*DIRECTIONS FOR THIS TASK*:
There is material below. Print exactly the lines starting at the line with "Export entries are" and ending at the line with "(** ** Callbacks *)", ends included, and no others.

○ ○ ○ ○ ○ ○ ○

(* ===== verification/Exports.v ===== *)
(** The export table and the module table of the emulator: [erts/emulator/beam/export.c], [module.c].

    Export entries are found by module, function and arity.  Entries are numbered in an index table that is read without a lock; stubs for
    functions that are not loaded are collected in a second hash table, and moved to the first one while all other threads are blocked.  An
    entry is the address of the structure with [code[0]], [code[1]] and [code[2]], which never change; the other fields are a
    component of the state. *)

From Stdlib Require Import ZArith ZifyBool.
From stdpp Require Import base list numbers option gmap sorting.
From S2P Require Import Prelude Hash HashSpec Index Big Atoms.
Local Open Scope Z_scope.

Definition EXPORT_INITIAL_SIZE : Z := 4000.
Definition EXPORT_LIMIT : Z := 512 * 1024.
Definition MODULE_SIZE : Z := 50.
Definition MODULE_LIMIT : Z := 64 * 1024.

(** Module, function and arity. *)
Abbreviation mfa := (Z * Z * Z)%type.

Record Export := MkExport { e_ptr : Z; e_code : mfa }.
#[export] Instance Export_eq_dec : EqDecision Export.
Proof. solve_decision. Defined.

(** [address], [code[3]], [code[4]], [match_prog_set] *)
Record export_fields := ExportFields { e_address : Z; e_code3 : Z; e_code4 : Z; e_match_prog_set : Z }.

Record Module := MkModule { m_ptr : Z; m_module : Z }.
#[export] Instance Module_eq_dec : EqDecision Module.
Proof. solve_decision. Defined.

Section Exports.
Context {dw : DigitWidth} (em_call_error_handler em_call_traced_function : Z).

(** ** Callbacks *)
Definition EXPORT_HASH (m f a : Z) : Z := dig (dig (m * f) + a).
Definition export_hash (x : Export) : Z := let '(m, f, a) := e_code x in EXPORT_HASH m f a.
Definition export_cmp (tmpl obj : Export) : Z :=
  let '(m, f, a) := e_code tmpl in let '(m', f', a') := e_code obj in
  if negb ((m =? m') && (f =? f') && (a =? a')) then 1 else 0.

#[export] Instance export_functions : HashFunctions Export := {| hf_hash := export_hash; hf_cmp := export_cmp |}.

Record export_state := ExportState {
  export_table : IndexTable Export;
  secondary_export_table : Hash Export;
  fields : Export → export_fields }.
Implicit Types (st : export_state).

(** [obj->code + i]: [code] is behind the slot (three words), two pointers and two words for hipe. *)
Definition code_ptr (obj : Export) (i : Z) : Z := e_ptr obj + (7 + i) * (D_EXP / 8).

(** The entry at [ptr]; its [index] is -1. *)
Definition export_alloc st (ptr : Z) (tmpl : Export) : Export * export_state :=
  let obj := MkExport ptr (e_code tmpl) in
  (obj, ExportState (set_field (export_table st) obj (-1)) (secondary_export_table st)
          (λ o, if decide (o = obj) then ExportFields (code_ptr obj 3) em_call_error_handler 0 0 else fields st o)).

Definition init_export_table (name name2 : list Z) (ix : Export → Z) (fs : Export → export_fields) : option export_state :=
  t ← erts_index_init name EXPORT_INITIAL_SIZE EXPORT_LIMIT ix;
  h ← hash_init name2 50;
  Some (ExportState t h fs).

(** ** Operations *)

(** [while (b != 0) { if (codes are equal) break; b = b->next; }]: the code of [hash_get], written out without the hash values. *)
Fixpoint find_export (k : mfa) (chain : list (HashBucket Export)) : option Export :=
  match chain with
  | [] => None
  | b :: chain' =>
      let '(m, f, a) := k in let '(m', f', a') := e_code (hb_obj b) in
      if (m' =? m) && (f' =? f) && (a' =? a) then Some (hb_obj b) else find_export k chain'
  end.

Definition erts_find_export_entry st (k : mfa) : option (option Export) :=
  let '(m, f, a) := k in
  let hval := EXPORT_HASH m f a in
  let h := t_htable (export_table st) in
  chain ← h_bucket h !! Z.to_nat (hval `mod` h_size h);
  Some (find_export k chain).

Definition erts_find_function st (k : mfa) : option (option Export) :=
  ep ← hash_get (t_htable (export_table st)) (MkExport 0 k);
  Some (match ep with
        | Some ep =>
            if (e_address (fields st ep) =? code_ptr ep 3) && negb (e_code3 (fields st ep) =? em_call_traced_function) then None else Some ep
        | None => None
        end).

○ ○ ○ ○ ○ ○ ○

*EXERCISE RESPONSE*:
    Export entries are found by module, function and arity.  Entries are numbered in an index table that is read without a lock; stubs for
    functions that are not loaded are collected in a second hash table, and moved to the first one while all other threads are blocked.  An
    entry is the address of the structure with [code[0]], [code[1]] and [code[2]], which never change; the other fields are a
    component of the state. *)

From Stdlib Require Import ZArith ZifyBool.
From stdpp Require Import base list numbers option gmap sorting.
From S2P Require Import Prelude Hash HashSpec Index Big Atoms.
Local Open Scope Z_scope.

Definition EXPORT_INITIAL_SIZE : Z := 4000.
Definition EXPORT_LIMIT : Z := 512 * 1024.
Definition MODULE_SIZE : Z := 50.
Definition MODULE_LIMIT : Z := 64 * 1024.

(** Module, function and arity. *)
Abbreviation mfa := (Z * Z * Z)%type.

Record Export := MkExport { e_ptr : Z; e_code : mfa }.
#[export] Instance Export_eq_dec : EqDecision Export.
Proof. solve_decision. Defined.

(** [address], [code[3]], [code[4]], [match_prog_set] *)
Record export_fields := ExportFields { e_address : Z; e_code3 : Z; e_code4 : Z; e_match_prog_set : Z }.

Record Module := MkModule { m_ptr : Z; m_module : Z }.
#[export] Instance Module_eq_dec : EqDecision Module.
Proof. solve_decision. Defined.

Section Exports.
Context {dw : DigitWidth} (em_call_error_handler em_call_traced_function : Z).

(** ** Callbacks *)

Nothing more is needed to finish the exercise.